--- REQUIRED WORK ---
Set down the material exactly as given, please, from its first line through the line that includes "- [Py]: Python".

*** Opening of EXCERPTED DATA ***

(** * Ghana universities data scraper: a shallow embedding
    [data_scraper/ghana_universities_scraper.py]

    The development follows the layout of the Python class
    [GhanaUniversityDataScraper]:

    - [Re]: the fragment of Python's [re] module the scraper uses
      (backtracking matcher, [findall], [search]);
    - [Py]: Python values, dictionaries and the string helpers;
    - [BeautifulSoup]: the interface of the HTML library the extractors call,
      with a small document tree implementing it;
    - the field extractors, the page fetchers, the orchestrator and the
      persistence code, written in a state-and-exception monad over the
      outside world (HTTP, clock, sleep, file system, document store);
    - the properties of the specification, one theorem per claim. *)

From Stdlib Require Import ZArith NArith Ascii String List Bool Lia.
From Stdlib Require Import QArith.
From stdpp Require Import base option list strings gmap pretty.

Set Warnings "-register-all".

Local Open Scope string_scope.
Local Open Scope list_scope.

(* ===================================================================== *)
(** * Python's [re], as far as the scraper uses it *)
(* ===================================================================== *)

Module Re.

(** A character is a code point below 256, and a text is a Python string
    of such characters: a [string] lists the code points of the text, so
    its length is the [len] of Python. The scraper's patterns are ASCII;
    the texts they are matched against can hold the other characters of
    Latin-1, which count for [\w], [\s], [\b] and [str.strip] as they do
    in Python. Texts with code points from 256 on are not modelled. *)
Definition code (c : ascii) : N := N_of_ascii c.

Definition in_range (lo hi c : ascii) : bool :=
  ((code lo <=? code c) && (code c <=? code hi))%N.

Definition between (lo hi : N) (c : ascii) : bool :=
  ((lo <=? code c) && (code c <=? hi))%N.

(** The letters that have a lower-case form, and those that have an
    upper-case form, 32 code points away: A..Z with 192..214 and
    216..222, a..z with 224..246 and 248..254. *)
Definition is_upper (c : ascii) : bool :=
  in_range "A" "Z" c || between 192 214 c || between 216 222 c.
Definition is_lower (c : ascii) : bool :=
  in_range "a" "z" c || between 224 246 c || between 248 254 c.
Definition is_digit (c : ascii) : bool := in_range "0" "9" c.

Definition lower (c : ascii) : ascii :=
  if is_upper c then ascii_of_N (code c + 32) else c.
Definition upper (c : ascii) : ascii :=
  if is_lower c then ascii_of_N (code c - 32) else c.

(** [\w]: the underscore and what [str.isalnum] accepts: digits and
    letters, and above 127 the code points 170, 178, 179, 181, 185, 186,
    188..190, 192..214, 216..246 and 248..255. *)
Definition is_word (c : ascii) : bool :=
  is_digit c || in_range "A" "Z" c || in_range "a" "z" c || Ascii.eqb c "_"
  || ((code c =? 170) || between 178 179 c || (code c =? 181)
      || between 185 186 c || between 188 190 c
      || between 192 214 c || between 216 246 c || between 248 255 c)%N.

(** [\s] and the white space of [str.strip], what [str.isspace] accepts:
    space, \t \n \v \f \r (codes 9..13), the separators 28..31, and
    above 127 the next-line character 133 and the no-break space 160. *)
Definition is_space (c : ascii) : bool :=
  ((code c =? 32) || between 9 13 c || between 28 31 c
   || (code c =? 133) || (code c =? 160))%N.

*** Close of EXCERPTED DATA ***

--- EXERCISE OUTPUT ---
(** * Ghana universities data scraper: a shallow embedding
    [data_scraper/ghana_universities_scraper.py]

    The development follows the layout of the Python class
    [GhanaUniversityDataScraper]:

    - [Re]: the fragment of Python's [re] module the scraper uses
      (backtracking matcher, [findall], [search]);
    - [Py]: Python values, dictionaries and the string helpers;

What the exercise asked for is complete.